2. Menghubungkan kurikulum dengan
keyakinan pribadi
Menghadiri tuntutan masyarakat yang lebih besar hanya satu segi untuk
membuat keputusan kurikulum yang luas dan bijaksana. Yang kedua adalah dengan
mempertimbangkan kemampuan dan keyakinan sendiri, termasuk pemahaman tentang
sifat pengetahuan, pokok bahasan untuk diajarkan, dan keyakinan kita tentang
bagaimana orang belajar. Kepercayaan ini membantu mengembangkan perasaan
pribadi terhadap tujuan guru,
siswa dan jalan terbaik untuk sampai ke
sana.
Pemahaman pribadi kita tentang materi pelajaran memengaruhi keputusan “apa yang ajarkan”. Lebih cenderung
memperlakukan topik dengan ringan jika tidak terlalu tahu, sementara melanjutkan
dengan lebih percaya diri dengan materi yang kita kenal dengan baik. Pengetahuan
kita tentang kerangka kurikulum dan standar isi juga membantu kita
mengembangkan
arah, seperti buku teks dan sumber belajar yang tersedia untuk digunakan. Ini tidak
berarti bahwa kita hanya harus mengajarkan hal-hal yang kita ketahui dengan
baik sambil mengabaikan orang lain. Sebaliknya, itu berarti harus menyadari kekuatan dan kelemahan kita
dan merancang kurikulum yang sesuai.
Desain kurikulum dipengaruhi oleh kepercayaan yang kita pegang tentang
sifat pengetahuan dan apa yang paling berharga untuk diketahui, siapa yang
harus memiliki akses terhadap pengetahuan, dan bagaimana siswa belajar. Misalnya,
pandangan tentang sifat pengetahuan dan apa yang paling berharga untuk
diketahui. Beberapa orang percaya bahwa pengetahuan diketahui, konstan, dan
relatif tetap. Jika kita memiliki pandangan yang sama, kemungkinan kita akan
menetapkan kurikulum yang mengidentifikasi pengetahuan yang dianggap paling
penting dan kemudian mentransmisikan pengetahuan ini kepada siswa dalam bentuk
fakta, konsep, dan prinsip. Yang lain percaya bahwa pengetahuan itu fleksibel, pribadi, dan terbentuk dan
dibangun oleh siswa saat berinteraksi dengan lingkungan dan satu sama lain.

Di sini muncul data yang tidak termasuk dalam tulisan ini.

(** X8. In a state whose counters are exact (as after a valid trace), a
    listing that goes through appends the new record to what
    [fetchAvailableMarketItems] returns and leaves the rest of the result as
    it was. *)
Theorem createMarketItem_appends_available (w : State) (msg : Msg) (nft : address)
    (tid askPrice id : Z) (w' : State) (l : list MarketItem) :
  reachable w ->
  fetchAvailableMarketItems w = Ok l ->
  createMarketItem w msg nft tid askPrice = Ok (id, w') ->
  fetchAvailableMarketItems w' = Ok (l ++ [getItem w' id])
  /\ marketItemId (getItem w' id) = id
  /\ tokenId (getItem w' id) = tid
  /\ price (getItem w' id) = askPrice
  /\ seller (getItem w' id) = sender msg.
Proof.
  intros Hr Hl H. pose proof (reachable_inv w Hr) as Hinv.
  pose proof (inv_counter w Hinv) as HC. pose proof (inv_canceled w Hinv) as HK.
  apply (fetchAvailableMarketItems_exact w l Hinv) in Hl as [-> Hc].
  apply createMarketItem_Ok in H as (c & c' & _ & _ & _ & -> & Hle & _ & _ & ->).
  autorewrite with state.
  match goal with |- fetchAvailableMarketItems ?s = Ok (_ ++ [?x]) /\ _ =>
    set (w' := s); set (it := x) end.
  split; [|done].
  assert (Ht : table w' = table w ++ [it])
    by (apply table_create; [lia | reflexivity | reflexivity]).
  assert (Ha : available w' = available w ++ [it]).
  { unfold available. rewrite Ht, filter_app.
    by rewrite (filter_cons_True zero_owner). }
  rewrite <- Ha. apply fetchAvailableMarketItems_counted.
  - simpl. lia.
  - unfold counted, zero_owner_count in *. rewrite Ha, length_app. simpl. lia.
  - unfold counted, zero_owner_count in Hc. simpl. lia.
Qed.

Lemma createMarketItem_appends_available_witness :
  fetchAvailableMarketItems Scenario.w6
  = Ok (available Scenario.w5 ++ [getItem Scenario.w6 4])
  /\ marketItemId (getItem Scenario.w6 4) = 4
  /\ tokenId (getItem Scenario.w6 4) = 0
  /\ price (getItem Scenario.w6 4) = 40
  /\ seller (getItem Scenario.w6 4) = Scenario.bob.
Proof.
  apply (createMarketItem_appends_available Scenario.w5
           (mkMsg Scenario.bob Scenario.fee) Scenario.art 0 40 4 Scenario.w6
           (available Scenario.w5)).
  - apply (Scenario_reachable
             [Scenario.list7; Scenario.buy1 Scenario.bob; Scenario.relist7;
              Scenario.list9; Scenario.cancel3]).
    vm_compute. reflexivity.
  - vm_compute. reflexivity.
  - vm_compute. reflexivity.
Defined.

(** X9. Listing then looking up: right after a listing has gone through,
    [getLatestMarketItemByTokenId] for the listed token returns the new
    record with the flag true, shadowing every earlier listing of that
    token. *)
Theorem createMarketItem_then_latest (w : State) (msg : Msg) (nft : address)
    (tid askPrice id : Z) (w' : State) :
  0 <= _marketItemIdCounter w ->
  createMarketItem w msg nft tid askPrice = Ok (id, w') ->
  exists creator_,
    getLatestMarketItemByTokenId w' tid
    = (mkMarketItem id nft tid creator_ (sender msg) zero_address askPrice
         false false, true)
    /\ id = _marketItemIdCounter w + 1.
Proof.
  intros HC H.
  apply createMarketItem_Ok in H as (c & c' & _ & _ & _ & -> & Hle & _ & _ & ->).
  exists (getTokenCreatorById c tid). split; [|done].
  unfold getLatestMarketItemByTokenId. simpl _marketItemIdCounter.
  replace (Z.to_nat (_marketItemIdCounter w + 1))
    with (S (Z.to_nat (_marketItemIdCounter w))) by lia.
  cbn [latest_loop]. rewrite Nat2Z.inj_succ, Z2Nat.id by done.
  replace (Z.succ (_marketItemIdCounter w)) with (_marketItemIdCounter w + 1) by lia.
  autorewrite with state. simpl. by rewrite Z.eqb_refl.
Qed.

Desain perspektif ini tidak lagi dipandang seluruhnya sebagai dokumen yang
berisi kumpulan topik yang akan dibahas dan ditransmisikan, namun sebagai
rangkaian acara dan kegiatan pembelajaran yang terhubung dengan standar di mana
para siswa dan guru menegosiasikan makna bersama-sama. Berikut adalah
pertanyaan yang harus dipertimbangkan tentang sifat pengetahuan dan apa yang
paling berharga untuk diketahui:
• Apa artinya menjadi orang terdidik? Bagaimana kurikulum
saya membantu atau menghalangi siswa saya terdidik?
• Mendahulukan
kebutuhan
dan minat siswa di kelas atau mendahulukan pengetahuan yang
diidentifikasi oleh masyarakat luas,
mana yang didahulukan?
• Apa penekanan yang tepat untuk gagasan, sastra, dan budaya barat yang
kontras dengan gagasan, sastra, dan budaya lain?
• Jika saya adalah seorang guru sekolah dasar, apa prioritas yang tepat
untuk melek huruf dan berhitung; untuk seni dan pendidikan jasmani?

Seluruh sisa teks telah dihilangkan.